With YAMNet, we can easily create a sound classifier in a few simple and easy steps!
YAMNet (Yet Another Mobile Network) – Yes, that is the full form, is a pretrained acoustic detection model trained by Dan Ellis on the AudioSet dataset which contains labelled data from more than 2 million Youtube videos. It employs the MobileNet_v1 depth-wise-separable convolution architecture.
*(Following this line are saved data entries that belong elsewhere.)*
(* ===== verification/JobManager.v ===== *)
(** * Job manager: claiming runs, and retries

    [pkg/core/pkg/engine/jobmanager/jobmanager.go] (the poller, the claim of a
    run under a distributed lock, [Submit]), the in-memory lock of
    [pkg/core/pkg/lock/lock.go], and the retry policy of [jobmaster.go].
    Times are nanoseconds. *)

From S2P Require Export JobMaster Executors.

Local Open Scope string_scope.
Local Open Scope Z_scope.

(** ** Distributed locks *)

(** [DistributedLock], with the time of each call. *)
Class DistributedLock (L : Type) := {
  TryLock : string -> Z -> Z -> L -> res bool * L;
  Release : string -> L -> option string * L;
  Extend : string -> Z -> Z -> L -> option string * L;
}.

(** A key held until [o] is taken at a time. *)
Definition taken (o : option Z) (now : Z) : bool :=
  match o with Some e => now <? e | None => false end.

(** What claims rely on: a lock shows, for every key, until when it is held
    ([None]: not at all); a try succeeds exactly when the key is free or its
    time is over, and then holds it; an extension of a held key moves its
    time; a release frees it. *)
Class LockLaws (L : Type) `{DistributedLock L} := {
  lock_inv : L -> Prop;
  held : L -> string -> option Z;
  TryLock_spec : forall key ttl now l, lock_inv l ->
    let (r, l') := TryLock key ttl now l in
    lock_inv l' /\
    if taken (held l key) now
    then r = Ok false /\ forall k, held l' k = held l k
    else r = Ok true /\ held l' key = Some (now + ttl) /\ forall k, k <> key -> held l' k = held l k;
  Release_spec : forall key l, lock_inv l ->
    let (r, l') := Release key l in
    lock_inv l' /\ r = None /\ held l' key = None /\ forall k, k <> key -> held l' k = held l k;
  Extend_spec : forall key ttl now l, lock_inv l ->
    let (r, l') := Extend key ttl now l in
    lock_inv l' /\ (forall k, k <> key -> held l' k = held l k) /\
    match held l key with
    | None => r <> None /\ held l' key = None
    | Some _ => r = None /\ held l' key = Some (now + ttl)
    end;
}.

(** *** The in-memory lock *)

Record lockEntry := { le_value : nat; le_expiresAt : Z }.

(** [ml_next] stands for the fresh values of [uuid.New]. *)
Record MemoryLock := {
  ml_locks : gmap string lockEntry;
  ml_lockValues : gmap string nat;
  ml_next : nat;
}.

Definition NewMemoryLock : MemoryLock := {| ml_locks := ∅; ml_lockValues := ∅; ml_next := 0 |}.

Definition mem_TryLock (key : string) (ttl now : Z) (m : MemoryLock) : res bool * MemoryLock :=
  let value := ml_next m in
  let fresh := {| ml_locks := <[key := {| le_value := value; le_expiresAt := now + ttl |}]> (ml_locks m);
                  ml_lockValues := <[key := value]> (ml_lockValues m); ml_next := S value |} in
  let same := {| ml_locks := ml_locks m; ml_lockValues := ml_lockValues m; ml_next := S value |} in
  match ml_locks m !! key with
  | Some entry => if now <? le_expiresAt entry then (Ok false, same) else (Ok true, fresh)
  | None => (Ok true, fresh)
  end.

Definition mem_Release (key : string) (m : MemoryLock) : option string * MemoryLock :=
  match ml_lockValues m !! key with
  | None => (None, m)
  | Some val =>
      (None,
       {| ml_locks := match ml_locks m !! key with
                      | Some entry => if Nat.eqb (le_value entry) val then delete key (ml_locks m)
                                      else ml_locks m
                      | None => ml_locks m
                      end;
          ml_lockValues := delete key (ml_lockValues m); ml_next := ml_next m |})
  end.

Definition mem_Extend (key : string) (ttl now : Z) (m : MemoryLock) : option string * MemoryLock :=
  match ml_lockValues m !! key with
  | None => (Some ("lock " +:+ key +:+ " not held"), m)
  | Some val =>
      match ml_locks m !! key with
      | Some entry =>
          if Nat.eqb (le_value entry) val then
            (None, {| ml_locks := <[key := {| le_value := le_value entry;
                                             le_expiresAt := now + ttl |}]> (ml_locks m);
                      ml_lockValues := ml_lockValues m; ml_next := ml_next m |})
          else (Some ("lock " +:+ key +:+ " lost"), m)
      | None => (Some ("lock " +:+ key +:+ " lost"), m)
      end
  end.

#[export] Instance MemoryLock_lock : DistributedLock MemoryLock := {|
  TryLock := mem_TryLock; Release := mem_Release; Extend := mem_Extend |}.

(** The two tables of the lock agree. *)
Definition mem_inv (m : MemoryLock) : Prop :=
  forall k, ml_lockValues m !! k = le_value <$> ml_locks m !! k.

Definition mem_held (m : MemoryLock) (k : string) : option Z := le_expiresAt <$> ml_locks m !! k.

Lemma mem_TryLock_spec key ttl now l : mem_inv l ->
  let (r, l') := mem_TryLock key ttl now l in
  mem_inv l' /\
  if taken (mem_held l key) now
  then r = Ok false /\ forall k, mem_held l' k = mem_held l k
  else r = Ok true /\ mem_held l' key = Some (now + ttl) /\
       forall k, k <> key -> mem_held l' k = mem_held l k.
Proof.
  intros Hi. unfold mem_TryLock, mem_held, mem_inv in *.
  assert (forall e, (forall k, <[key := ml_next l]> (ml_lockValues l) !! k
      = le_value <$> <[key := {| le_value := ml_next l; le_expiresAt := e |}]> (ml_locks l) !! k)) as Hins.
  { intros e k. destruct (decide (k = key)) as [->|]; [by rewrite !lookup_insert_eq|].
    by rewrite !lookup_insert_ne. }
  destruct (ml_locks l !! key) as [entry|] eqn:E; cbn [taken fmap option_fmap option_map];
    [destruct (now <? le_expiresAt entry); [done|]|]; cbn;
    (split; [apply Hins|]; split; [done|]; rewrite lookup_insert_eq; split; [done|];
     intros k Hk; by rewrite lookup_insert_ne).
Qed.

Lemma mem_Release_spec key l : mem_inv l ->
  let (r, l') := mem_Release key l in
  mem_inv l' /\ r = None /\ mem_held l' key = None /\ forall k, k <> key -> mem_held l' k = mem_held l k.
Proof.
  intros Hi. unfold mem_Release, mem_held, mem_inv in *. rewrite (Hi key).
  destruct (ml_locks l !! key) as [entry|] eqn:E; cbn; [|by rewrite E].
  rewrite Nat.eqb_refl, lookup_delete_eq. split.
  - intros k. destruct (decide (k = key)) as [->|]; [by rewrite !lookup_delete_eq|].
    by rewrite !lookup_delete_ne.
  - split; [done|]. split; [done|]. intros k Hk. by rewrite lookup_delete_ne.
Qed.

Lemma mem_Extend_spec key ttl now l : mem_inv l ->
  let (r, l') := mem_Extend key ttl now l in
  mem_inv l' /\ (forall k, k <> key -> mem_held l' k = mem_held l k) /\
  match mem_held l key with
  | None => r <> None /\ mem_held l' key = None
  | Some _ => r = None /\ mem_held l' key = Some (now + ttl)
  end.
Proof.
  intros Hi. unfold mem_Extend, mem_held, mem_inv in *. rewrite (Hi key).
  destruct (ml_locks l !! key) as [entry|] eqn:E; cbn; [|by rewrite E].
  rewrite Nat.eqb_refl. split; [|split].
  - intros k. cbn. rewrite Hi. destruct (decide (k = key)) as [->|].
    + by rewrite lookup_insert_eq, E.
    + by rewrite lookup_insert_ne.
  - intros k Hk. cbn. by rewrite lookup_insert_ne.
  - cbn. by rewrite lookup_insert_eq.
Qed.

#[export] Instance MemoryLock_laws : LockLaws MemoryLock := {|
  lock_inv := mem_inv; held := mem_held; TryLock_spec := mem_TryLock_spec;
  Release_spec := mem_Release_spec; Extend_spec := mem_Extend_spec |}.

(** ** Claims *)

Definition runLockTTL : Z := 2 * minute.
Definition runLockKey (runID : string) : string := "flow-run:" +:+ runID.

(** [claimRun] with a lock: whether the run is claimed, and until when. *)
Definition claimRun {L} `{DistributedLock L} (runID : string) (now : Z) (l : L) : res bool * L :=
  TryLock (runLockKey runID) runLockTTL now l.

(** Without a lock every run is claimed. *)
Definition claimRun_opt {L} `{DistributedLock L} (lock : option L) (runID : string) (now : Z)
    : res bool * option L :=
  match lock with
  | None => (Ok true, None)
  | Some l => let (r, l) := claimRun runID now l in (r, Some l)
  end.

(** ** Poller *)

(** What a poll does with one run of the page. *)
Inductive Dispatch :=
| SkipRun
| LockFailed (e : string)
| AlreadyClaimed
| Dispatched (run : FlowRunInfo) (spec : FlowInfo).

Section Poller.
Context {L : Type} `{DistributedLock L}.

(** [flows] are the flows known at start, [getFlow] asks the API server. *)
Definition poll_run (flows : string -> option FlowInfo) (getFlow : string -> option FlowInfo)
    (k8sNamespace : string) (now : Z) (run : FlowRunInfo) (lock : option L)
    : call Dispatch * option L :=
  if negb (bool_decide (r_Status run = RunPending)) then (Ret SkipRun, lock)
  else if negb (String.eqb k8sNamespace "") && negb (String.eqb (r_K8sNamespace run) k8sNamespace)
  then (Ret SkipRun, lock)
  else
    match (match flows (r_AgentFlowID run) with
           | Some s => Some s
           | None => getFlow (r_AgentFlowID run)
           end) with
    | None => (Ret SkipRun, lock)
    | Some spec =>
        if (String.length (r_ID run) <? 8)%nat then (Panic "slice bounds out of range", lock)
        else
          match claimRun_opt lock (r_ID run) now with
          | (Err e, lock) => (Ret (LockFailed e), lock)
          | (Ok false, lock) => (Ret AlreadyClaimed, lock)
          | (Ok true, lock) => (Ret (Dispatched run spec), lock)
          end
    end.

Fixpoint poll_page (flows getFlow : string -> option FlowInfo) (k8sNamespace : string) (now : Z)
    (runs : list FlowRunInfo) (lock : option L) : call (list Dispatch) * option L :=
  match runs with
  | [] => (Ret [], lock)
  | run :: rest =>
      match poll_run flows getFlow k8sNamespace now run lock with
      | (Panic m, lock) => (Panic m, lock)
      | (Ret d, lock) =>
          match poll_page flows getFlow k8sNamespace now rest lock with
          | (Panic m, lock) => (Panic m, lock)
          | (Ret ds, lock) => (Ret (d :: ds), lock)
          end
      end
  end.
End Poller.

(** ** Submit *)

Definition submitted_run (run : FlowRunInfo) (spec : FlowInfo) : FlowRunInfo :=
  {| r_ID := r_ID run; r_Namespace := f_Namespace spec; r_AgentFlowID := r_AgentFlowID run;
     r_Version := r_Version run; r_Status := r_Status run; r_Vars := r_Vars run;
     r_Error := r_Error run; r_Trigger := r_Trigger run; r_StartedAt := r_StartedAt run;
     r_FinishedAt := r_FinishedAt run; r_K8sNamespace := f_K8sNamespace spec;
     r_Priority := f_Priority spec |}.

Definition Submit {W} `{RangeOrder} `{JobMasterEnv W} (cfg : JobManagerConfig) (knowledge : bool)
    (run : FlowRunInfo) (spec : FlowInfo) (w : W) : option (Outcome W) :=
  let master := NewJobMaster cfg in
  let master := if knowledge then SetKnowledgeWriter master else master in
  Execute master (submitted_run run spec) spec w.

(** ** Retries *)

Record RetryPolicy := { rp_Max : Z; rp_Initial : Z; rp_MaxDelay : Z; rp_Factor : f64 }.

Definition ModelRetry (r : option NodeRetryPolicy) : RetryPolicy :=
  let dflt := {| rp_Max := 3; rp_Initial := second; rp_MaxDelay := 30 * second;
                 rp_Factor := f64_of_Z 2 |} in
  match r with
  | None => dflt
  | Some r =>
      {| rp_Max := if nrp_Max r <=? 0 then rp_Max dflt else nrp_Max r;
         rp_Initial := if nrp_Initial r <=? 0 then rp_Initial dflt else nrp_Initial r;
         rp_MaxDelay := if nrp_MaxDelay r <=? 0 then rp_MaxDelay dflt else nrp_MaxDelay r;
         rp_Factor := if f64_leb (nrp_Factor r) (f64_of_Z 0) then rp_Factor dflt else nrp_Factor r |}
  end.

Definition next_delay (p : RetryPolicy) (delay : Z) : Z :=
  let d := f64_to_i64 (f64_mul (f64_of_Z delay) (rp_Factor p)) in
  if rp_MaxDelay p <? d then rp_MaxDelay p else d.

Section Retry.
Context {W : Type} (ctx_err : W -> option string) (sleep : Z -> W -> W)
        (fn : W -> option string * W).

(** The loop of [RetryWithBackoff]: [n] iterations are left, [first] says
    whether none was done yet; the sleeps and the number of calls of [fn] are
    part of the result. *)
Fixpoint retry_loop (p : RetryPolicy) (n : nat) (first : bool) (delay : Z) (err : string) (w : W)
    : option string * list Z * nat * W :=
  match n with
  | O => (Some ("retry exhausted after " +:+ Itoa (rp_Max p) +:+ " attempts: " +:+ err), [], 0%nat, w)
  | S n =>
      match ctx_err w with
      | Some e => (Some e, [], 0%nat, w)
      | None =>
          let w := if first then w else sleep delay w in
          let slept := if first then [] else [delay] in
          let delay := if first then delay else next_delay p delay in
          match fn w with
          | (None, w) => (None, slept, 1%nat, w)
          | (Some err, w) =>
              let '(r, sleeps, calls, w) := retry_loop p n false delay err w in
              (r, (slept ++ sleeps)%list, S calls, w)
          end
      end
  end.

Definition RetryWithBackoff (p : RetryPolicy) (w : W) : option string * list Z * nat * W :=
  retry_loop p (Z.to_nat (rp_Max p + 1)) true (rp_Initial p) "" w.
End Retry.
This pretrained model is readily available in Tensorflow Hub, which includes TFLite(lite model for mobile) and TF.js(running on the web) versions.
Let’s better understand this amazing model with a practical use case and hands-on Python Implementation.
Importing the Dependencies
Importing tensorflow-hub for leveraging the pre-trained model, wavfile for storing an audio file.
IPython.display lets us play audio right here in the notebook.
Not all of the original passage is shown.